> [ASSIGNMENT]
Would you please return the lines of the entries below starting at the line that has "Lemma tail_loads g" and ending at the line that has "assert (forall f : quad -> byte, len (map", both included, exactly as they are?

= = = =

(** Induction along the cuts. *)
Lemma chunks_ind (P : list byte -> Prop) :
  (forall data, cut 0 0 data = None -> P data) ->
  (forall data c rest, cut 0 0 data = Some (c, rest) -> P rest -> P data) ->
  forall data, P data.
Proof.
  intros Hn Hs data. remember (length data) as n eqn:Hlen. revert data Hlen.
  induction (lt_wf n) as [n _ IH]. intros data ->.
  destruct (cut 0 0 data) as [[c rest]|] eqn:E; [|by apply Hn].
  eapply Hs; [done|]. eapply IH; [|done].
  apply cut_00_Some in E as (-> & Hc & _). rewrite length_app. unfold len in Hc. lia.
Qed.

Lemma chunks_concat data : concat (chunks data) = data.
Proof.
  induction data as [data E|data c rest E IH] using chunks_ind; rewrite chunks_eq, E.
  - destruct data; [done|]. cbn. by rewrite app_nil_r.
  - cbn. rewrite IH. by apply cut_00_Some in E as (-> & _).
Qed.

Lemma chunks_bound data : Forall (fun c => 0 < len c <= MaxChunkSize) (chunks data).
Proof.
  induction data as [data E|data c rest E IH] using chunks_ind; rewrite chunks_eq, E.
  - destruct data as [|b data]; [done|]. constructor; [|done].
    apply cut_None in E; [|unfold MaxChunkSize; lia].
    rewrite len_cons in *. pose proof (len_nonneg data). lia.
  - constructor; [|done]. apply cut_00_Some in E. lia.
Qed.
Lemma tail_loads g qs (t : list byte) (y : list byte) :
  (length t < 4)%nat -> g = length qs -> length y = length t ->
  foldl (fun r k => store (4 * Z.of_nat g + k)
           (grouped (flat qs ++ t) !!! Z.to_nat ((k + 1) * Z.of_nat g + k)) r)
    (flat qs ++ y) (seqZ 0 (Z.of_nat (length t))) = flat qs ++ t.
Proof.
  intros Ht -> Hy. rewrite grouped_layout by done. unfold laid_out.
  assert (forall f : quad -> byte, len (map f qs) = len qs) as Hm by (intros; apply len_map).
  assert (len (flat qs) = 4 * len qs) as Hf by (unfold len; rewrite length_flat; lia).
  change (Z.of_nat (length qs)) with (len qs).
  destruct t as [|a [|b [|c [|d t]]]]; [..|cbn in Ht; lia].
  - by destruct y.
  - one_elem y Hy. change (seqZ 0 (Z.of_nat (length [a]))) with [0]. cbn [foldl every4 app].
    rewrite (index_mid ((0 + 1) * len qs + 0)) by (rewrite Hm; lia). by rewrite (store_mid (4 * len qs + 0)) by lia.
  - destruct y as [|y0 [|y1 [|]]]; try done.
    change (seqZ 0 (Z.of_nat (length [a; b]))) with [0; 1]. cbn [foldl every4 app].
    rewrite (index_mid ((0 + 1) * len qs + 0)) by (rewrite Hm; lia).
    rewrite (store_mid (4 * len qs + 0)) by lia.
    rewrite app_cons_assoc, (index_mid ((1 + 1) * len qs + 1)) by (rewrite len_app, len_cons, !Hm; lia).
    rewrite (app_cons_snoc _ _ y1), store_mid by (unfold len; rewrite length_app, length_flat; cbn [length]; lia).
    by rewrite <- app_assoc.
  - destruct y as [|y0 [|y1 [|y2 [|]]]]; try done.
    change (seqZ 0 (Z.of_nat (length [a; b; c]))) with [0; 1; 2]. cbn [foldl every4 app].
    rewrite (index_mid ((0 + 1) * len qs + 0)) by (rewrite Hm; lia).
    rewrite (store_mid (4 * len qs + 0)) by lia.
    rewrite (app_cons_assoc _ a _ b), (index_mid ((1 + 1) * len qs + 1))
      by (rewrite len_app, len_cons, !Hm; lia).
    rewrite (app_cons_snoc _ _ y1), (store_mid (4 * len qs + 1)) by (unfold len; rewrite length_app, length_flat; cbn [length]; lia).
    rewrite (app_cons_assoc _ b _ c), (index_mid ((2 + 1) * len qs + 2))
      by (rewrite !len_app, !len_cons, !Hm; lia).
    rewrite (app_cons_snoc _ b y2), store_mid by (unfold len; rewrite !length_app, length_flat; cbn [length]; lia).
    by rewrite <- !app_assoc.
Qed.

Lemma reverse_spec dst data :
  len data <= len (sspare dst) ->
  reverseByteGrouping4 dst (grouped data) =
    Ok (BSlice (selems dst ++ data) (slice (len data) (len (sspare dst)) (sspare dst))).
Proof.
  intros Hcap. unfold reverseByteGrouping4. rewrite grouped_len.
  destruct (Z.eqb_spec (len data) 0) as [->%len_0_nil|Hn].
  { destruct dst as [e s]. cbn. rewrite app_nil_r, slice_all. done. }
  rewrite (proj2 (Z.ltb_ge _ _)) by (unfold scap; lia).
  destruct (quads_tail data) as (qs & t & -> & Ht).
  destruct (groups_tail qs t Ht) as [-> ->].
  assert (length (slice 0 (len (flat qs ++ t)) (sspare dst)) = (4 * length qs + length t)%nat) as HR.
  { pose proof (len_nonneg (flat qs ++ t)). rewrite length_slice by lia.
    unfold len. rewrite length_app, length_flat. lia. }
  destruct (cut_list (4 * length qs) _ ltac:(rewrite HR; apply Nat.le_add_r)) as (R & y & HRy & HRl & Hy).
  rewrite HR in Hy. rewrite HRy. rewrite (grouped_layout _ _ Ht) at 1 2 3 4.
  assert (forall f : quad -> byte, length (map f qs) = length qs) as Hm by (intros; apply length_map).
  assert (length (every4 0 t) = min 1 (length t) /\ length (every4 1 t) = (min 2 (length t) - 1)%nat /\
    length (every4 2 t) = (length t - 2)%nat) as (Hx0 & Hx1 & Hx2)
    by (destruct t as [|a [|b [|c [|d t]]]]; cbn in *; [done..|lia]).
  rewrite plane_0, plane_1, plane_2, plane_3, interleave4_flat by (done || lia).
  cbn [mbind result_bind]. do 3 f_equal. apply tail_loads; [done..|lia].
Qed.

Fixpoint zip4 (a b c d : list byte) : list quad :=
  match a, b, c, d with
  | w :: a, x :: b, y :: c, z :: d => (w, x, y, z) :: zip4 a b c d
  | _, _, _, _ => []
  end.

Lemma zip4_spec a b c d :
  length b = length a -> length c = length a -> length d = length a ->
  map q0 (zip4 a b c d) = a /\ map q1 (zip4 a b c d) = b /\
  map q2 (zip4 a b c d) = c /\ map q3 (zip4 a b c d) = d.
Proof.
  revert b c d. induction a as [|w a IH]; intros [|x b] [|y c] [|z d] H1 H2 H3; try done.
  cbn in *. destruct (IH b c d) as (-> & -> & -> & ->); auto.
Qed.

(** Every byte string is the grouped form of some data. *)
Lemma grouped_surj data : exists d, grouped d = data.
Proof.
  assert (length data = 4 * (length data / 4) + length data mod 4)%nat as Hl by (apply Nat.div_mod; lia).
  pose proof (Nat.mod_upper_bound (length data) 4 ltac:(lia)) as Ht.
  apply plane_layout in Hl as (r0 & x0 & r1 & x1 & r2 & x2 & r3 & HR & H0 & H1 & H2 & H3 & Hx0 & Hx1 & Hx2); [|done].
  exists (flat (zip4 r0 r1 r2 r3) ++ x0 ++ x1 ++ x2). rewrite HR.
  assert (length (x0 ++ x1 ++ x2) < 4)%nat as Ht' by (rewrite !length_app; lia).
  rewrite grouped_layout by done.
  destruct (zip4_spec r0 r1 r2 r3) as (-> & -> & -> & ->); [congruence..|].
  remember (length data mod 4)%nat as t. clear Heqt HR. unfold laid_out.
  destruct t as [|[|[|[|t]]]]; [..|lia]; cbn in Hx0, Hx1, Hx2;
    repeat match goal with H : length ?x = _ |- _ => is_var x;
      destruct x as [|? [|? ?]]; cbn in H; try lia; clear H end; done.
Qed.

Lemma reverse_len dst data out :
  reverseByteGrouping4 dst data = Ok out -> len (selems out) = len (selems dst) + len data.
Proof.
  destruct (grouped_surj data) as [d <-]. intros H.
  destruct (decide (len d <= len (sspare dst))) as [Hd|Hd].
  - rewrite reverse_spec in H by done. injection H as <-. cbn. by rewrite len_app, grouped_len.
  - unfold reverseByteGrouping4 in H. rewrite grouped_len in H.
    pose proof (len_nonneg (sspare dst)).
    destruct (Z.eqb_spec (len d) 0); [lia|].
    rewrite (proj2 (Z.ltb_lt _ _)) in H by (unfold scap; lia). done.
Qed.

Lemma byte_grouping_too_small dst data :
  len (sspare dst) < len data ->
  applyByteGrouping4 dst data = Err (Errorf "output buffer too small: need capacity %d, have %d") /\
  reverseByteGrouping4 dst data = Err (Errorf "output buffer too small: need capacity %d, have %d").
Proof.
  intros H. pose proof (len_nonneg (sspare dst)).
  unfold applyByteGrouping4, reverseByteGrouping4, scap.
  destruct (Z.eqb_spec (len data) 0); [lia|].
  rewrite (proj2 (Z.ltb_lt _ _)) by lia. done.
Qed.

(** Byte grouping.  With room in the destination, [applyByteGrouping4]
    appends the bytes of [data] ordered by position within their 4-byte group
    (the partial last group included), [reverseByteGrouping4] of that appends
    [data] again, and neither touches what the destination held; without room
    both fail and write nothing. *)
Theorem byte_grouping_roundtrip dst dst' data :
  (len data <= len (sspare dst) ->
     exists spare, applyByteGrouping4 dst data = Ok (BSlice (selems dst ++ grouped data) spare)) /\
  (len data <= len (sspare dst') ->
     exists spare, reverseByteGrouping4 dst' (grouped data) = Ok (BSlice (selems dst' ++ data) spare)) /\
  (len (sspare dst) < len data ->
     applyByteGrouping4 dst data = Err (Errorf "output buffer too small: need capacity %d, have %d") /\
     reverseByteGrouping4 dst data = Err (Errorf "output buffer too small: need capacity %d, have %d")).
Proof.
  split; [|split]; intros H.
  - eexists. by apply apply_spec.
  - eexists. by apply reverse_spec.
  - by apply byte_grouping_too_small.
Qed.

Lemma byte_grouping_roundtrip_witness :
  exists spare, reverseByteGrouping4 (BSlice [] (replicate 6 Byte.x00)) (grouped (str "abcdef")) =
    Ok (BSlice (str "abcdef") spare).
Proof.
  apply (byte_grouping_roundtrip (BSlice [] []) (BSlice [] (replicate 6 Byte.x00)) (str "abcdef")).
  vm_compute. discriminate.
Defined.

= = = =

> [OUTPUT]
Lemma tail_loads g qs (t : list byte) (y : list byte) :
  (length t < 4)%nat -> g = length qs -> length y = length t ->
  foldl (fun r k => store (4 * Z.of_nat g + k)
           (grouped (flat qs ++ t) !!! Z.to_nat ((k + 1) * Z.of_nat g + k)) r)
    (flat qs ++ y) (seqZ 0 (Z.of_nat (length t))) = flat qs ++ t.
Proof.
  intros Ht -> Hy. rewrite grouped_layout by done. unfold laid_out.
  assert (forall f : quad -> byte, len (map f qs) = len qs) as Hm by (intros; apply len_map).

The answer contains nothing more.